(** * mtSwirl: hierarchical union of Hail MatrixTables and the entry passes

    A shallow embedding of [generate_mtdna_call_mt/merging_utils.py]:
    the staged tree reduction [multi_way_union_mts], the generator
    [chunks], [join_two_mts], and the three passes
    [remove_genotype_filters], [determine_hom_refs] and
    [apply_mito_artifact_filter].

    The Python code drives the Hail library.  Hail itself is not part of
    the repository; the Hail primitives the code calls (zip join,
    coalesce, flatten, missingness-aware conditionals, interval lookups)
    are given here by small executable definitions that follow Hail's
    documented behaviour, each next to the line of the source using it. *)

From Stdlib Require Import ZArith QArith Ascii.
From stdpp Require Import gmap strings list fin_maps pretty.

Local Open Scope Z_scope.

(** * Part I: the model *)

(** ** Python helpers *)

Module Py.

(** Exceptions the modelled code can raise. *)
Inductive exn :=
| ValueError (msg : string)
| TypeError (msg : string)
| ZeroDivisionError
| IndexError
| AttributeError
| LookupError (field : string)
| ExpressionException (field : string)
| HailError (msg : string).

(** What running a piece of code gives: a value, an exception, or no
    answer within the number of loop iterations allowed. *)
Inductive outcome (A : Type) :=
| Ret (a : A)
| Raise (e : exn)
| OutOfFuel.
Arguments Ret {A} a.
Arguments Raise {A} e.
Arguments OutOfFuel {A}.

(** [int(math.ceil(a / b))] for [b <> 0]. *)
Definition ceil_div (a b : Z) : Z := - ((- a) / b).

(** Normalisation of one bound of a slice [l[a:b]] on a list of
    length [len]. *)
Definition slice_bound (len i : Z) : Z :=
  if i <? 0 then Z.max 0 (i + len) else Z.min i len.

(** [l[a:b]] *)
Definition slice {A} (l : list A) (a b : Z) : list A :=
  let len := Z.of_nat (length l) in
  let a' := slice_bound len a in
  let b' := slice_bound len b in
  take (Z.to_nat (b' - a')) (drop (Z.to_nat a') l).

(** [range(n)] *)
Definition range (n : Z) : list nat := seq 0 (Z.to_nat n).

(** [os.path.join(a, b)] of [posixpath]. *)
Definition ends_with_slash (a : string) : bool :=
  match String.get (String.length a - 1)%nat a with
  | Some c => Ascii.eqb c "/"%char
  | None => false
  end.

Definition path_join (a b : string) : string :=
  match b with
  | String "/"%char _ => b
  | _ =>
      if decide (a = "") then b
      else if ends_with_slash a then a +:+ b
           else a +:+ "/" +:+ b
  end.

(** [str(n)] for a non-negative integer. *)
Definition str (n : nat) : string := pretty n.

End Py.
Export Py.

#[global] Instance outcome_ret : MRet outcome := @Ret.
#[global] Instance outcome_bind : MBind outcome := λ A B f x,
  match x with
  | Ret a => f a
  | Raise e => Raise e
  | OutOfFuel => OutOfFuel
  end.

(** ** [chunks] *)

(** The generator, with the accumulator [lst] of the loop made a
    parameter; the result is the list of yielded values. *)
Fixpoint chunks_from {A} (items : list A) (binsize : Z) (lst : list A)
  : list (list A) :=
  match items with
  | [] => if decide (0 < length lst)%nat then [lst] else []
  | item :: items' =>
      let lst := lst ++ [item] in
      if Z.of_nat (length lst) =? binsize
      then lst :: chunks_from items' binsize []
      else chunks_from items' binsize lst
  end.

Definition chunks {A} (items : list A) (binsize : Z) : list (list A) :=
  chunks_from items binsize [].

(** All yielded chunks but the last one. *)
Definition but_last {A} (ls : list (list A)) : list (list A) :=
  take (length ls - 1) ls.

(** ** Hail types, values, tables *)

(** Field types.  Struct types are ordered lists of named fields. *)
Inductive htype :=
| tint32 | tint64 | tfloat64 | tstr | tbool
| tlocus (rg : string)
| tarray (t : htype)
| tset (t : htype).

#[global] Instance htype_eq_dec : EqDecision htype.
Proof. solve_decision. Defined.

Abbreviation tstruct := (list (string * htype)).

(** Field values; a field holds [None] when it is missing (NA). *)
Inductive hval :=
| VInt (z : Z)
| VFloat (q : Q)
| VStr (s : string)
| VBool (b : bool)
| VSet (s : gset string).

Abbreviation fields := (list (option hval)).

(** An entry is a struct value together with its type, as a Hail
    expression has its [dtype]; [e_fields = None] is the missing struct
    (a filtered entry). *)
Record entry := Entry { e_dtype : tstruct; e_fields : option fields }.

(** [hl.null(t)] *)
Definition hl_null (t : tstruct) : entry := Entry t None.

(** [hl.coalesce(x, y)] *)
Definition hl_coalesce {A} (x : option A) (y : A) : A := default y x.

(** Row keys: contig, position and, for variants, the alleles. *)
Abbreviation RowKey := (string * Z * list string)%type.

(** A MatrixTable.  Hail keeps the key fields first in the row struct
    and in the column struct, so each is given as its key part followed
    by its value part; [mt.row.dtype] is [mt_row_key ++ mt_row_value].
    Row keys are unique, so the rows are a finite map from the key to
    the entries of the row, one per column.  Values of row fields other
    than the key are not represented: the union discards them. *)
Record MatrixTable := {
  mt_row_key : tstruct;
  mt_row_value : tstruct;
  mt_col_key : tstruct;
  mt_col_value : tstruct;
  mt_entry_type : tstruct;
  mt_cols : list fields;
  mt_rows : gmap RowKey (list entry)
}.

Definition row_dtype (mt : MatrixTable) : tstruct :=
  mt_row_key mt ++ mt_row_value mt.
Definition col_dtype (mt : MatrixTable) : tstruct :=
  mt_col_key mt ++ mt_col_value mt.
Definition entry_dtype (mt : MatrixTable) : tstruct := mt_entry_type mt.

(** A Table with localized entries: the row field [__entries] is the
    array of the row's entries and the global [__cols] the array of
    column structs. *)
Record Table := {
  tb_key : tstruct;
  tb_row_value : tstruct;
  tb_col_type : tstruct;
  tb_entry_type : tstruct;
  tb_cols : list fields;
  tb_rows : gmap RowKey (list entry)
}.

(** [mt.localize_entries("__entries", "__cols")] *)
Definition localize_entries (mt : MatrixTable) : Table :=
  {| tb_key := mt_row_key mt;
     tb_row_value := mt_row_value mt;
     tb_col_type := col_dtype mt;
     tb_entry_type := mt_entry_type mt;
     tb_cols := mt_cols mt;
     tb_rows := mt_rows mt |}.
◇ ◇ ◇ ◇ ◇
# Exercise:
Tally every line of the data that holds the word "column" and write the count alone.

# Solved exercise:
3